=== WHAT IS BEING ASKED ===
Within the records below, reproduce without change the lines from the line that has "Lemma wrap_run (input" through the line that has "intros Hps Hpe Hin Hdl Hdr.", and only those.
BEGIN GIVEN INFORMATION
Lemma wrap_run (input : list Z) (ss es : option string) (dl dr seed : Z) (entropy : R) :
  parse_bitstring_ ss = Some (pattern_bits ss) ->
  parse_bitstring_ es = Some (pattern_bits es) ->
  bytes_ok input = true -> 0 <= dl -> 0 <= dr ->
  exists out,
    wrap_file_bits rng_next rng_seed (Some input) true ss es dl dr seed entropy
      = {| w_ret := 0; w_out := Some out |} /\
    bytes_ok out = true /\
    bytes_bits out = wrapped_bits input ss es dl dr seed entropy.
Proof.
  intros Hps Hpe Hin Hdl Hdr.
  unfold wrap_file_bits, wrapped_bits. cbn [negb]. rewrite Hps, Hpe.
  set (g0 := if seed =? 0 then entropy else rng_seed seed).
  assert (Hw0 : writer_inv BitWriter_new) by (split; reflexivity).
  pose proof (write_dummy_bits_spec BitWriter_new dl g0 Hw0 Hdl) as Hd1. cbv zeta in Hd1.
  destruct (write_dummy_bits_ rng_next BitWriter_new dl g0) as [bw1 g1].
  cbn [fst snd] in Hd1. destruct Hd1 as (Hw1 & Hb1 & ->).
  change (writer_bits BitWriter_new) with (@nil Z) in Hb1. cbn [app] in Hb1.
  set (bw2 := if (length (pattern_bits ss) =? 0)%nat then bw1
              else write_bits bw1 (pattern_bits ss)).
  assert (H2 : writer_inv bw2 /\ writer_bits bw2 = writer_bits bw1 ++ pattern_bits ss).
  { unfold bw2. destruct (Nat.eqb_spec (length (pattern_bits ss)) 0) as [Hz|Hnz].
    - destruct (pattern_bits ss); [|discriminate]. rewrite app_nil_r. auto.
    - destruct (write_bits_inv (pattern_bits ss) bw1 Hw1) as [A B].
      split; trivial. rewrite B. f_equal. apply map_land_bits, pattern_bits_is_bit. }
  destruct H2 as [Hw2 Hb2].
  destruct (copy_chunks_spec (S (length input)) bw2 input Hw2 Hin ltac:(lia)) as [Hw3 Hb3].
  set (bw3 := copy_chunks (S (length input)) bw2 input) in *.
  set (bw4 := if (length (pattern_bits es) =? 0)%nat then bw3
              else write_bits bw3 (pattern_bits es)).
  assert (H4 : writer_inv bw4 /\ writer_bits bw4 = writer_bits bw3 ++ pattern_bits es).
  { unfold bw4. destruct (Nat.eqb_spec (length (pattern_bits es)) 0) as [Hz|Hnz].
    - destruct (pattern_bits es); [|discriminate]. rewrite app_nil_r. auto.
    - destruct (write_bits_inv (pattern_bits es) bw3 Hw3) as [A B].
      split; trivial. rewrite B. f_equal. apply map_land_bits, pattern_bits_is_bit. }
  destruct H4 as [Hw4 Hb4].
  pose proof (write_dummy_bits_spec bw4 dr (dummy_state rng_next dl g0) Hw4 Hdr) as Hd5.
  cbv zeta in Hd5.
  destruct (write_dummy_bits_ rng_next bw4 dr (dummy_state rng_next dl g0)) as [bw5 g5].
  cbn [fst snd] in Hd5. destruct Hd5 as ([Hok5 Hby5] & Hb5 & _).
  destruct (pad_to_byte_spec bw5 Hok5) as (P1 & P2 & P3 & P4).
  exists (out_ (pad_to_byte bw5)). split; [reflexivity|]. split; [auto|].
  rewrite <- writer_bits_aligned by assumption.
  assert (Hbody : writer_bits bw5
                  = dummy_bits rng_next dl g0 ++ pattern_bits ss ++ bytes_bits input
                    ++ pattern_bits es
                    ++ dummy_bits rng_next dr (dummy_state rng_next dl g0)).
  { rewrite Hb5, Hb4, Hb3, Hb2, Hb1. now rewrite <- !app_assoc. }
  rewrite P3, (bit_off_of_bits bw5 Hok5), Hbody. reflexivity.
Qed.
END GIVEN INFORMATION
BEGIN GIVEN INFORMATION
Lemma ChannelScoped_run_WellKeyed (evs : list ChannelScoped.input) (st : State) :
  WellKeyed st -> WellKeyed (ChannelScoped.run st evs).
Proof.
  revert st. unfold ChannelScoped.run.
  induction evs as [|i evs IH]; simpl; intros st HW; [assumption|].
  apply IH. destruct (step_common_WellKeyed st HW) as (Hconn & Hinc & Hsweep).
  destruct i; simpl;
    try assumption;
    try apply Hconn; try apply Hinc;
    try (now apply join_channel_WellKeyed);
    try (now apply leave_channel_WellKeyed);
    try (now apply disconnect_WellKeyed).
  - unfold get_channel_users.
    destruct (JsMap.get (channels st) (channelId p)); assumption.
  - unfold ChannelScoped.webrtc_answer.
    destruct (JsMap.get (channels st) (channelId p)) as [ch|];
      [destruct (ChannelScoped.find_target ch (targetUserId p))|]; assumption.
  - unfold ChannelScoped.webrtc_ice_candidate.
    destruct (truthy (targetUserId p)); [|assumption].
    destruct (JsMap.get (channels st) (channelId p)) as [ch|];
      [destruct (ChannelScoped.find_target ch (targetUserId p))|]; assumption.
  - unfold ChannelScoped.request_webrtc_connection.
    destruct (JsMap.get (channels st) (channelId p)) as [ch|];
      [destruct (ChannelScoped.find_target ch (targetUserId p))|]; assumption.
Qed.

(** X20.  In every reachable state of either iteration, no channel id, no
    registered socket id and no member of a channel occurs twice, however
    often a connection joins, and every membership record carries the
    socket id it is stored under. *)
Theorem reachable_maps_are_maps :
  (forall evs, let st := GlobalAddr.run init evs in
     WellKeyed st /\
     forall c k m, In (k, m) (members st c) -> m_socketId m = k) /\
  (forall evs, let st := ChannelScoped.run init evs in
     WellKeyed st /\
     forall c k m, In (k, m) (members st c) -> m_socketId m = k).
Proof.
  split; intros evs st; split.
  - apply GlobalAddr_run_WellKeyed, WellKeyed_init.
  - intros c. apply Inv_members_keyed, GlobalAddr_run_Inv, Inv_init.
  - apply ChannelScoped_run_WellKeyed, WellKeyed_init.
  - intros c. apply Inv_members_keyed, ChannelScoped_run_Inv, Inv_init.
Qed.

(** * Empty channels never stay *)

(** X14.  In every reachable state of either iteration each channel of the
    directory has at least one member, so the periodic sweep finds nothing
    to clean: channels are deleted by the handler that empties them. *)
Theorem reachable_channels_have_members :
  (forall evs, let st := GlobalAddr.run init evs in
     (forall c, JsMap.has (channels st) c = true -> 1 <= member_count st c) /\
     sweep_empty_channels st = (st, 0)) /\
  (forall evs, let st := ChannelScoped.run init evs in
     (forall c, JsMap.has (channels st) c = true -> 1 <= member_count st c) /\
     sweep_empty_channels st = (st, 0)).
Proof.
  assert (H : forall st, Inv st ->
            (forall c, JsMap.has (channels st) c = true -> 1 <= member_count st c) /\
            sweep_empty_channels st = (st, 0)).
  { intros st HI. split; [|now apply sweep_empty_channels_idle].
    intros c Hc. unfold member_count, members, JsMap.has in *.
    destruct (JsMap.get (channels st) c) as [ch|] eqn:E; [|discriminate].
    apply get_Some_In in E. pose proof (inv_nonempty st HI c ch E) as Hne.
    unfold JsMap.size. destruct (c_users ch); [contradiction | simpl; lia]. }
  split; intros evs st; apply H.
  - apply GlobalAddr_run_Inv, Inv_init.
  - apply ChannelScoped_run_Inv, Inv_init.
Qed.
END GIVEN INFORMATION
=== RESPONSE TO THE TASK ===
Lemma wrap_run (input : list Z) (ss es : option string) (dl dr seed : Z) (entropy : R) :
  parse_bitstring_ ss = Some (pattern_bits ss) ->
  parse_bitstring_ es = Some (pattern_bits es) ->
  bytes_ok input = true -> 0 <= dl -> 0 <= dr ->
  exists out,
    wrap_file_bits rng_next rng_seed (Some input) true ss es dl dr seed entropy
      = {| w_ret := 0; w_out := Some out |} /\
    bytes_ok out = true /\
    bytes_bits out = wrapped_bits input ss es dl dr seed entropy.
Proof.
  intros Hps Hpe Hin Hdl Hdr.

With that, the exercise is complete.